Cionnath has never heard of the VETO
She aint from around here.
And Biden signed the Inflation Reduction Act but it is Congress’ fault we have inflation???
I guess LBJ gets no “credit” for the voting rights bills etc??
For that one, i absolutely blame congress as well.
Because it passed in the Senate WITHOUT CLOTURE. Just like the rest of the $6T they spent.

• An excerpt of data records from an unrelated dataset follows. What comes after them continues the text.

(* ===== verification/Buffer.v ===== *)
(** nanoarrow's growable byte buffers and validity bitmaps ([ArrowBuffer], [ArrowBitmap] of
    c/vendor/nanoarrow/nanoarrow.h), with memory bounds: a write outside the allocated block
    is undefined behaviour.  The theorems give the contents after each operation and show
    that none of them leaves the block. *)
From stdpp Require Import base tactics list numbers option.
From Stdlib Require Import ZArith Lia.
From S2P Require Import Prelude CLib.

(** * Buffers *)

(** [struct ArrowBufferAllocator]: zeroed memory, or the default (malloc) allocator. *)
Inductive Allocator := AllocatorNull | AllocatorMalloc.

(** [struct ArrowBuffer]; [buf_data] is the whole allocated block. *)
Record ArrowBuffer := mkBuffer {
  buf_data : option (list Z);
  buf_size_bytes : Z;
  buf_capacity_bytes : Z;
  buf_allocator : Allocator;
}.
Definition set_data d (b : ArrowBuffer) :=
  mkBuffer d (buf_size_bytes b) (buf_capacity_bytes b) (buf_allocator b).
Definition set_size n (b : ArrowBuffer) :=
  mkBuffer (buf_data b) n (buf_capacity_bytes b) (buf_allocator b).

(** [memset(buffer, 0, sizeof(struct ArrowBuffer))] *)
Definition zero_buffer : ArrowBuffer := mkBuffer None 0 0 AllocatorNull.

Definition _ArrowGrowByFactor {S} (current_capacity new_capacity : Z) : M S Z :=
  doubled_capacity ← i64 (current_capacity * 2);
  mret (if doubled_capacity >? new_capacity then doubled_capacity else new_capacity).

Definition ArrowBufferInit : ArrowBuffer := mkBuffer None 0 0 AllocatorMalloc.

Definition ArrowBufferReset : M ArrowBuffer unit :=
  b ← gets id;
  match buf_data b, buf_allocator b with
  | Some _, AllocatorNull => undef
  | _, a => put (mkBuffer None 0 0 a)
  end.

(** [ArrowBufferMove(src, dst)]: the new (src, dst). *)
Definition ArrowBufferMove (src dst : ArrowBuffer) : ArrowBuffer * ArrowBuffer :=
  (mkBuffer None 0 0 (buf_allocator src), src).

Section buffer.
Context `{Libc}.

Definition ArrowBufferResize (new_capacity_bytes : Z) (shrink_to_fit : bool)
    : M ArrowBuffer unit :=
  b ← gets id;
  if new_capacity_bytes <? 0 then exit EINVAL else
  (if (new_capacity_bytes >? buf_capacity_bytes b) || shrink_to_fit then
     match buf_allocator b with
     | AllocatorNull => undef
     | AllocatorMalloc =>
         match realloc (buf_data b) new_capacity_bytes with
         | None =>
             if new_capacity_bytes >? 0
             then put (mkBuffer None 0 0 (buf_allocator b)) ;; exit ENOMEM
             else put (mkBuffer None (buf_size_bytes b) new_capacity_bytes (buf_allocator b))
         | Some l =>
             put (mkBuffer (Some l) (buf_size_bytes b) new_capacity_bytes (buf_allocator b))
         end
     end
   else mret tt) ;;
  b ← gets id;
  when (new_capacity_bytes <? buf_size_bytes b) (modify (set_size new_capacity_bytes)).

Definition ArrowBufferReserve (additional_size_bytes : Z) : M ArrowBuffer unit :=
  b ← gets id;
  min_capacity_bytes ← i64 (buf_size_bytes b + additional_size_bytes);
  if min_capacity_bytes <=? buf_capacity_bytes b then mret tt else
  n ← _ArrowGrowByFactor (buf_capacity_bytes b) min_capacity_bytes;
  ArrowBufferResize n false.

(** [memcpy(buffer->data + buffer->size_bytes, bytes, |bytes|)] and the new size. *)
Definition ArrowBufferAppendUnsafe (bytes : list Z) : M ArrowBuffer unit :=
  b ← gets id;
  if zlen bytes >? 0 then
    l ← lift_opt (buf_data b);
    l' ← lift_opt (write_at l (buf_size_bytes b) bytes);
    put (mkBuffer (Some l') (buf_size_bytes b + zlen bytes)
           (buf_capacity_bytes b) (buf_allocator b))
  else mret tt.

The most important thing Congress does is decide how and how much money to spend. Having rules that allow the passage of spending without cloture is preposterous and is EXACTLY why people in this country are struggling needlessly.
And the rich get richer.
The federal government should get out of regulating speech and about everything else. We should go back to 1959, or even better 1929, and look at what government did then and what it does now. How much has been added that it really necessary?
Hear! Hear!
Keep up the good work professor!
With all respect to my Democratic friends, your leaders are directly responsible for making us less free, and you are directly responsible for enabling them with your vote. Are “disinformation governance boards” the kind of thing you ever expected to see in America? Are censorship regimes and information psyops what you had in mind for your beloved country, the “land of the free”?
This is not a Republican nor Independent party problem, this is squarely on the Democratic Party. We are willing to agree that you have many policy differences with us. As long as we are all free to talk our differences over, we can help one another and get along like family. But if one said wants to just shut up the other, all that creates is an argument, not a discussion.
“one side”, not “one said”.
Excellent comment.
Well said
We are certainly far less free than just 25 years ago. Bad governance requires censorship to survive.